Trying to add a bit of security to hass.io - mosquitto?

fribse · May 15, 2019, 5:35am

Now that my lock is available through HA, I really want to beef up security.
So I’ve removed the API password, I didn’t see that configured in any of my addons.
I’m now trying to figure out Mosquitto.
Looking in the docs for it, it says:

Using Mosquitto with Hass.io

Install the Mosquitto add-on with the default configuration via ‘Hass.io > ADD-ON STORE’. (Don’t forget to start the add-on & verify that ‘Start on boot’ is enabled.)

Create a new user for MQTT via the Configuration > Users (manage users) . (Note: This name cannot be “homeassistant” or “addon”)

Once back on-line, return to Configuration > Integrations and select configure next to MQTT .
  Broker: YOUR_HASSIO_IP_ADDRESS
  Port: 1883
  Username: MQTT_USERNAME
  Password: MQTT_PASSWORD
Note: .yaml modifications are not required. See testing your setup to verify the steps above.

It’s working at the moment, but I haven’t set any username and password in the mqtt config or in the HA config.
In the HA, it just reads:

mqtt:
  broker: IP
  discovery_prefix: homeassistant

So, item 3 in the list, it’s written as if is pointing to the Mosquitto config, but is it the HA config it’s supposed to go into?
What about the mosquitto config, do I need to enter something there as well?

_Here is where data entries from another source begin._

(** * Miles: card-name resolution, catalog search, benefit matching and
      transfer-partner lookups

    A shallow embedding of the query functions of [data_storage.py] and
    [tools.py], and the properties of them that the specification states.
    The functions read JSON documents that [json.load] has parsed; the
    embedding keeps the documents dynamically typed, as the Python code
    does, and threads Python exceptions through an error monad.

    Conventions of the embedding.
    - The documents are arguments: the catalog is a list and the partner
      table a dict, as the annotations of the loaders say, and their
      elements are arbitrary JSON values.  The merged valuations are a
      [dict[str, float]].
    - A Python [dict] is an association list in insertion order.
    - A Python [str] is a [string]; [lower], [strip] and [split] are the
      ASCII restrictions of the Python methods.
    - A Python [int] is a [Z].  A finite Python [float] is the rational it
      denotes: floats are only compared here, and on finite floats the
      comparisons agree with those of the rationals.  The literals NaN and
      Infinity, which JSON does not have, are outside the model, and so is
      the overflow of an [int] that is too large for a [float].
    - Texts that only render other fields of a result ([summary],
      [bonus_percentage], [effective_ratio], the match reasons) are kept
      as the values they render.
    - [datetime.now()] is an argument; the time stamp [last_updated_utc]
      and the echo of the query in a result are left out. *)

From Stdlib Require Import List String Ascii Bool ZArith QArith Lia Lqa.
From Stdlib Require Import Sorted Permutation DecimalString.
Import ListNotations.

Local Open Scope string_scope.
Local Open Scope list_scope.
Local Open Scope Z_scope.

Set Implicit Arguments.
Set Warnings "-register-all".

(** ** Python values *)

Module Py.

(** Exceptions the modelled code can raise. *)
Inductive exn : Type :=
| AttributeError
| TypeError
| KeyError
| OverflowError.

(** The result of evaluating a Python expression. *)
Inductive res (A : Type) : Type :=
| Ok (a : A)
| Raise (e : exn).

Arguments Ok {A} a.
Arguments Raise {A} e.

Definition bind {A B : Type} (m : res A) (k : A -> res B) : res B :=
  match m with
  | Ok a => k a
  | Raise e => Raise e
  end.

(** Numbers: [int] and (finite) [float]. *)
Inductive num : Type :=
| PInt (z : Z)
| PFloat (q : Q).

Definition num_val (n : num) : Q :=
  match n with
  | PInt z => inject_Z z
  | PFloat q => q
  end.

(** What [json.load] produces. *)
Inductive json : Type :=
| JNull
| JBool (b : bool)
| JNum (n : num)
| JStr (s : string)
| JList (l : list json)
| JDict (d : list (string * json)).

(** [bool(v)]. *)
Definition truthy (v : json) : bool :=
  match v with
  | JNull => false
  | JBool b => b
  | JNum n => negb (Qeq_bool (num_val n) 0)
  | JStr s => negb (String.eqb s "")
  | JList l => match l with [] => false | _ => true end
  | JDict d => match d with [] => false | _ => true end
  end.

(** [isinstance(v, (int, float))]; [bool] is a subclass of [int]. *)
Definition is_number (v : json) : bool :=
  match v with
  | JBool _ | JNum _ => true
  | _ => false
  end.

(** [isinstance(v, int)]. *)
Definition is_int (v : json) : bool :=
  match v with
  | JBool _ | JNum (PInt _) => true
  | _ => false
  end.

(** The numeric value of a number ([True] is 1, [False] is 0). *)
Definition number_val (v : json) : option Q :=
  match v with
  | JBool b => Some (if b then 1%Q else 0%Q)
  | JNum n => Some (num_val n)
  | _ => None
  end.
(** * A circuit breaker: admission control, outcome recording, notification

    Shallow embedding of [circuitbreaker.go].  The breaker is a record of
    the struct's fields; every region of [Execute] that runs with the mutex
    held is one atomic function on the pair of the breaker and the state of
    the outside world (the part of the program the callback [OnStateChange]
    and the wrapped operation act on).  The clock is an input: each place
    where the source reads it ([time.Since], [time.Now]) takes the reading
    as an argument. *)

From Stdlib Require Import ZArith List String Bool Lia.
Import ListNotations.
Local Open Scope Z_scope.

(** ** Go's [int]: 64 bits, two's complement, [++] wraps around *)

Module GoInt.

Definition min_int : Z := - 2 ^ 63.
Definition max_int : Z := 2 ^ 63 - 1.

Definition is_int (z : Z) : Prop := min_int <= z <= max_int.

Definition wrap (z : Z) : Z := (z + 2 ^ 63) mod 2 ^ 64 - 2 ^ 63.

(** [x++] *)
Definition incr (z : Z) : Z := wrap (z + 1).

End GoInt.

Import GoInt.

(** ** Time

    A [time.Time] is a number of nanoseconds counted from the zero value
    [time.Time{}]; a [time.Duration] is an [int64] of nanoseconds, and the
    difference of two times saturates at its bounds. *)

Definition Time := Z.
Definition Duration := Z.

Definition zero_Time : Time := 0.

Definition Second : Duration := 1000000000.

Definition time_Sub (t u : Time) : Duration :=
  Z.max min_int (Z.min max_int (t - u)).

(** [time.Since(t)], with [now] the clock reading of that call. *)
Definition time_Since (now t : Time) : Duration := time_Sub now t.

(** ** States *)

Inductive State : Type :=
| StateClosed
| StateOpen
| StateHalfOpen.

Definition State_eqb (a b : State) : bool :=
  match a, b with
  | StateClosed, StateClosed => true
  | StateOpen, StateOpen => true
  | StateHalfOpen, StateHalfOpen => true
  | _, _ => false
  end.

(** [State.String] *)
Definition State_String (s : State) : string :=
  match s with
  | StateClosed => "closed"%string
  | StateOpen => "open"%string
  | StateHalfOpen => "half-open"%string
  end.

(** An [error] value is represented by its message; [nil] is [None]. *)
Definition error := string.

Definition errOpen : error := "circuit breaker is open"%string.
Definition errHalfOpen : error := "circuit breaker is half-open"%string.

Section Breaker.

(** What the callback and the wrapped operation can read and change. *)
Context {World : Type}.

(** The values an operation returns ([interface{}]; [nil] is [None]). *)
Context {Result : Type}.

Record Settings : Type := mkSettings {
  FailureThreshold : Z;
  SuccessThreshold : Z;
  Timeout : Duration;
  MaxRequests : Z;
  OnStateChange : option (State -> State -> World -> World)
}.

Definition DefaultSettings : Settings :=
  {| FailureThreshold := 5;
     SuccessThreshold := 2;
     Timeout := 30 * Second;
     MaxRequests := 1;
     OnStateChange := None |}.

Record circuitBreaker : Type := mkBreaker {
  state : State;
  failureCount : Z;
  successCount : Z;
  halfOpenRequests : Z;
  openedAt : Time;
  settings : Settings
}.

Definition set_state (v : State) (c : circuitBreaker) : circuitBreaker :=
  mkBreaker v (failureCount c) (successCount c) (halfOpenRequests c)
            (openedAt c) (settings c).

Definition set_failureCount (v : Z) (c : circuitBreaker) : circuitBreaker :=
  mkBreaker (state c) v (successCount c) (halfOpenRequests c)
            (openedAt c) (settings c).

Definition set_successCount (v : Z) (c : circuitBreaker) : circuitBreaker :=
  mkBreaker (state c) (failureCount c) v (halfOpenRequests c)
            (openedAt c) (settings c).

Definition set_halfOpenRequests (v : Z) (c : circuitBreaker)
  : circuitBreaker :=
  mkBreaker (state c) (failureCount c) (successCount c) v
            (openedAt c) (settings c).

Definition set_openedAt (v : Time) (c : circuitBreaker) : circuitBreaker :=
  mkBreaker (state c) (failureCount c) (successCount c)
            (halfOpenRequests c) v (settings c).

(** The breaker together with the world its callback acts on. *)
Definition machine : Type := circuitBreaker * World.

Definition New (st : Settings) : circuitBreaker :=
  {| state := StateClosed;
     failureCount := 0;
     successCount := 0;
     halfOpenRequests := 0;
     openedAt := zero_Time;
     settings := st |}.
(** * Constrained query execution: a shallow embedding of [utils/dbHelpers.js]

    The development follows the three functions of the query-execution
    module: [executeDbQuery] (the validation gate), [executeViaSupabaseRPC]
    (the dispatcher between the RPC path and the fallback) and
    [parseAndExecuteQuery] (the pattern translator), and the gate that
    [controllers/naturalQueryController.js] puts in front of them.

    Modelling conventions.
    - A JavaScript string is a list of code units; the model covers code
      units below 256 ([ascii]), with the whitespace set and the case
      mapping of that range.
    - A regular-expression literal of the source is a [regex] term, run by
      a backtracking matcher with the greedy, leftmost semantics of
      [String.prototype.match].
    - A number is an IEEE 754 double ([spec_float] at precision 53):
      [parseInt] rounds the integer its digits denote to the nearest
      double, and [String] prints the shortest digits that read back as
      the same double, as [Number::toString] does.
    - The Supabase client is a pair of oracles: [rpc] for [client.rpc] and
      [await] for an awaited query builder.  An awaited request always
      resolves to a response, a failure being reported in its [error]
      field, as supabase-js does; a builder answers with [null] or an
      array of row objects, as PostgREST does.
    - A thrown value is represented by its [message].
    - The effects of a call are the backend requests it issues and the
      lines it prints with [console.warn], in order; [console.log] and
      [console.error] diagnostics are not modelled.
    - An object is the ordered list of its own properties; the properties
      a plain object inherits from [Object.prototype] are modelled where
      the source indexes an object by a data-dependent key. *)

From Stdlib Require Import Ascii String List ZArith NArith Bool Arith Lia.
From Stdlib Require Import DecimalString.
From Stdlib Require Import Floats.SpecFloat.
Import ListNotations.

Set Implicit Arguments.
Set Warnings "-register-all".

(** ** Strings *)

Module JsString.

Definition str := list ascii.

Definition lit (s : string) : str := list_ascii_of_string s.

Definition code (c : ascii) : N := N_of_ascii c.

Definition char_eqb (a b : ascii) : bool := Ascii.eqb a b.

Fixpoint str_eqb (a b : str) : bool :=
  match a, b with
  | [], [] => true
  | x :: a', y :: b' => char_eqb x y && str_eqb a' b'
  | _, _ => false
  end.

(** WhiteSpace and LineTerminator code units below 256: TAB, LF, VT, FF,
    CR, SPACE and NO-BREAK SPACE.  This is both the class [\s] and the
    set removed by [trim]. *)
Definition is_space (c : ascii) : bool :=
  let n := code c in
  ((9 <=? n) && (n <=? 13) || (n =? 32) || (n =? 160))%N.

Definition is_digit (c : ascii) : bool :=
  let n := code c in ((48 <=? n) && (n <=? 57))%N.

(** The class [\w]: [A-Za-z0-9_]. *)
Definition is_word (c : ascii) : bool :=
  let n := code c in
  ((65 <=? n) && (n <=? 90) || (97 <=? n) && (n <=? 122)
   || (48 <=? n) && (n <=? 57) || (n =? 95))%N.

(** The class [.]: anything but a line terminator. *)
Definition is_dot (c : ascii) : bool :=
  let n := code c in negb ((n =? 10) || (n =? 13))%N.

Definition lower_char (c : ascii) : ascii :=
  let n := code c in
  if ((65 <=? n) && (n <=? 90))%N then ascii_of_N (n + 32)
  else if ((192 <=? n) && (n <=? 222) && negb (n =? 215))%N
       then ascii_of_N (n + 32)
  else c.

Definition toLowerCase (s : str) : str := map lower_char s.

Fixpoint trimStart (s : str) : str :=
  match s with
  | c :: s' => if is_space c then trimStart s' else s
  | [] => []
  end.

Definition trimEnd (s : str) : str := rev (trimStart (rev s)).

Definition trim (s : str) : str := trimEnd (trimStart s).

tom_l · May 15, 2019, 6:06am

Remove that completely. It is not needed. The mqtt broker is now an integration. Restart after removing it and then go to the Configuration MENU / Integrations page to set up mqtt (step 3).

You should also read the warning on the Mosquitto docs page about setting up an ACL. This is required.

If you want it to be secure you are going to need to set up SSL in the mqtt addon config as well. I’ve never done this so can’t offer any advice here.

fribse · May 15, 2019, 7:32am

I already have mosquitto installed (and it’s working fine), I’m just trying to clean it up, so I guess I should just remove the lines from the config?

…

Ok, I’ve removed the lines from configuration, and it still works, so I guess that part is good.

fribse · May 15, 2019, 8:59am

Moving into ACL I’m a bit unsure.
I’ve created the two files, but this part:

user [YOUR_MQTT_USER]
topic #

What ‘mqtt user’ is that?

I don’t see anything in the config for mqtt, or is that just a HA user that’s dedicated to mqtt?

tom_l · May 15, 2019, 9:01am

This user from step 2 in your original post.

fribse · May 15, 2019, 9:02am

I see, but it doesn’t need the users pw?

tom_l · May 15, 2019, 9:03am

No, the authentication is taken care of by the broker. The ACl is just a list of what topics the user is allowed access to.

fribse · May 15, 2019, 9:05am

Ok, great, thankyou VERY very much Tom, it is much appreciated when the docs are a bit fluffy

fribse · May 15, 2019, 9:13am

After activating it, I see this in the logfile:

1557911492: Socket error on client <unknown>, disconnecting.
1557911492: New connection from 172.30.32.1 on port 1883.
[INFO] found homeassistant on local database
1557911492: Socket error on client <unknown>, disconnecting.
1557911492: New connection from 172.30.32.1 on port 1883.

As I don’t have 172 network locally, I guess it’s the internal container network.
I’ve disabled port 1883 in the config, but that doesn’t seem to have any impact.